The mitogen-activated protein kinases (MAPKs) are important for T cell survival and their effector function. Mixed lineage kinase 3 (MLK3) (MAP3K11) is an upstream regulator of MAP kinases and emerging as a potential candidate for targeted cancer therapy; yet, its role in T cell survival and effector function is not known.
T cell phenotypes, apoptosis and intracellular cytokine expressions were analyzed by flow cytometry. The apoptosis-associated gene expressions in CD8 +CD38 + T cells were measured using RT 2 PCR array. In vivo effect of combined blockade of MLK3 and CD70 was analyzed in 4T1 tumor model in immunocompetent mice. The serum level of tumor necrosis factor-α (TNFα) was quantified by enzyme-linked immunosorbent assay.

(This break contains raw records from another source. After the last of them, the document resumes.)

Lemma own_interrupt s t s' : _thread_interrupt s t = Ok s' -> own_same s s'.
Proof. unfold _thread_interrupt. intros (s1 & E1%own_dequeue & E)%rbind_inv. simplify_eq. etrans; [exact E1|]. own_solve. Qed.

Lemma own_exit s t s' : _proc_threadExit s t = Ok s' -> own_same s s'.
Proof.
  unfold _proc_threadExit. intros (th & _ & E)%rbind_inv. case_match; simplify_eq; [|own_solve].
  apply own_interrupt in E. etrans; [|exact E]. own_solve.
Qed.

Lemma own_destroy ts : forall s s', destroy_loop s ts = Ok s' -> own_same s s'.
Proof.
  induction ts as [|t ts IH]; intros s s' E; simplify_eq/=; [reflexivity|]. apply rbind_inv in E as (s1 & E1%own_exit & E).
  etrans; [exact E1|]. by apply IH.
Qed.

Lemma own_sig ts sigbit : forall s s', sig_loop s ts sigbit = Ok s' -> own_same s s'.
Proof.
  induction ts as [|t ts IH]; intros s s' E; simplify_eq/=; [reflexivity|]. apply rbind_inv in E as (th & _ & E).
  case_match; [by apply IH|]. case_match; simplify_eq; [by eapply own_interrupt|reflexivity].
Qed.

Lemma own_sleep s cpu us now s' : sleep_enter s cpu us now = Ok s' -> own_same s s'.
Proof.
  unfold sleep_enter. intros (c & _ & E)%rbind_inv. apply rbind_inv in E as (t & _ & E). apply rbind_inv in E as (th & _ & E).
  apply own_updateWakeup in E. etrans; [|exact E]. etrans; [|apply own_sleeping_insert]. own_solve.
Qed.

Lemma own_end s cpu s' : end_enter s cpu = Ok s' -> own_same s s'.
Proof.
  unfold end_enter. intros (c & _ & E)%rbind_inv. apply rbind_inv in E as (t & _ & E). apply own_wakeup in E.
  etrans; [|exact E]. own_solve.
Qed.

End Frames.

(** ** The ownership invariant *)
Definition ring_ok (dn : gset loc) (s : common) (p : loc) (pr : proc) : Prop :=
  NoDup (p_threads pr) /\ NoDup (p_ghosts pr) /\ is_Some (queues s !! p_reaper pr) /\
  (forall t, t ∈ p_threads pr -> exists th, threads s !! t = Some th /\ process th = Some p /\ 0 < refs th) /\
  (forall t, t ∈ p_ghosts pr -> exists th, threads s !! t = Some th /\ process th = Some p /\ refs th = 0).

Record own_inv (dn : gset loc) (s : common) : Prop := {
  o_dn : forall t, t ∈ dn -> is_Some (threads s !! t);
  o_refs : forall t th, threads s !! t = Some th -> 0 <= refs th /\ (t ∉ dn -> 0 < refs th) /\ (process th = None -> 0 < refs th);
  o_id : forall t, t ∈ idtree s <-> exists th, threads s !! t = Some th /\ 0 < refs th;
  o_sorted : sorted (threads_idcmp (threads s)) (idtree s);
  o_ring : forall t th p, threads s !! t = Some th -> process th = Some p ->
    exists pr, procs s !! p = Some pr /\ (if decide (refs th = 0) then t ∈ p_ghosts pr else t ∈ p_threads pr);
  o_rings : forall p pr, procs s !! p = Some pr -> ring_ok dn s p pr;
}.

Lemma os_fwd s s' t a : own_same s s' -> threads s !! t = Some a -> exists b, threads s' !! t = Some b /\ same_owner a b.
Proof. intros Hs Ha. pose proof (os_threads _ _ Hs t) as Ht. rewrite Ha in Ht. inversion Ht; subst; eauto. Qed.

Lemma os_bwd s s' t b : own_same s s' -> threads s' !! t = Some b -> exists a, threads s !! t = Some a /\ same_owner a b.
Proof. intros Hs Ha. pose proof (os_threads _ _ Hs t) as Ht. rewrite Ha in Ht. inversion Ht; subst; eauto. Qed.

Lemma os_idcmp s s' a b : own_same s s' -> threads_idcmp (threads s) a b = threads_idcmp (threads s') a b.
Proof.
  intros Hs. unfold threads_idcmp, id_of. pose proof (os_threads _ _ Hs a) as Ha. pose proof (os_threads _ _ Hs b) as Hb.
  destruct Ha as [x x' (_ & _ & H1)|]; destruct Hb as [y y' (_ & _ & H2)|]; simpl; by rewrite ?H1, ?H2.
Qed.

We report that genetic loss or pharmacological inhibition of MLK3 induces CD70-TNFα-TNFRSF1a axis-mediated apoptosis in CD8 + T cells. The genetic loss of MLK3 decreases CD8 + T cell population, whereas CD4 + T cells are partially increased under basal condition. Moreover, the loss of MLK3 induces CD70-mediated apoptosis in CD8 + T cells but not in CD4 + T cells. Among the activated CD8 + T cell phenotypes, CD8 +CD38 + T cell population shows more than five fold increase in apoptosis due to loss of MLK3, and the expression of TNFRSF1a is significantly higher in CD8 +CD38 + T cells. In addition, we observed that CD70 is an upstream regulator of TNFα-TNFRSF1a axis and necessary for induction of apoptosis in CD8 + T cells. Importantly, blockade of CD70 attenuates apoptosis and enhances effector function of CD8 + T cells from MLK3 −/− mice. In immune-competent breast cancer mouse model, pharmacological inhibition of MLK3 along with CD70 increased tumor infiltration of cytotoxic CD8 + T cells, leading to reduction in tumor burden largely via mitochondrial apoptosis.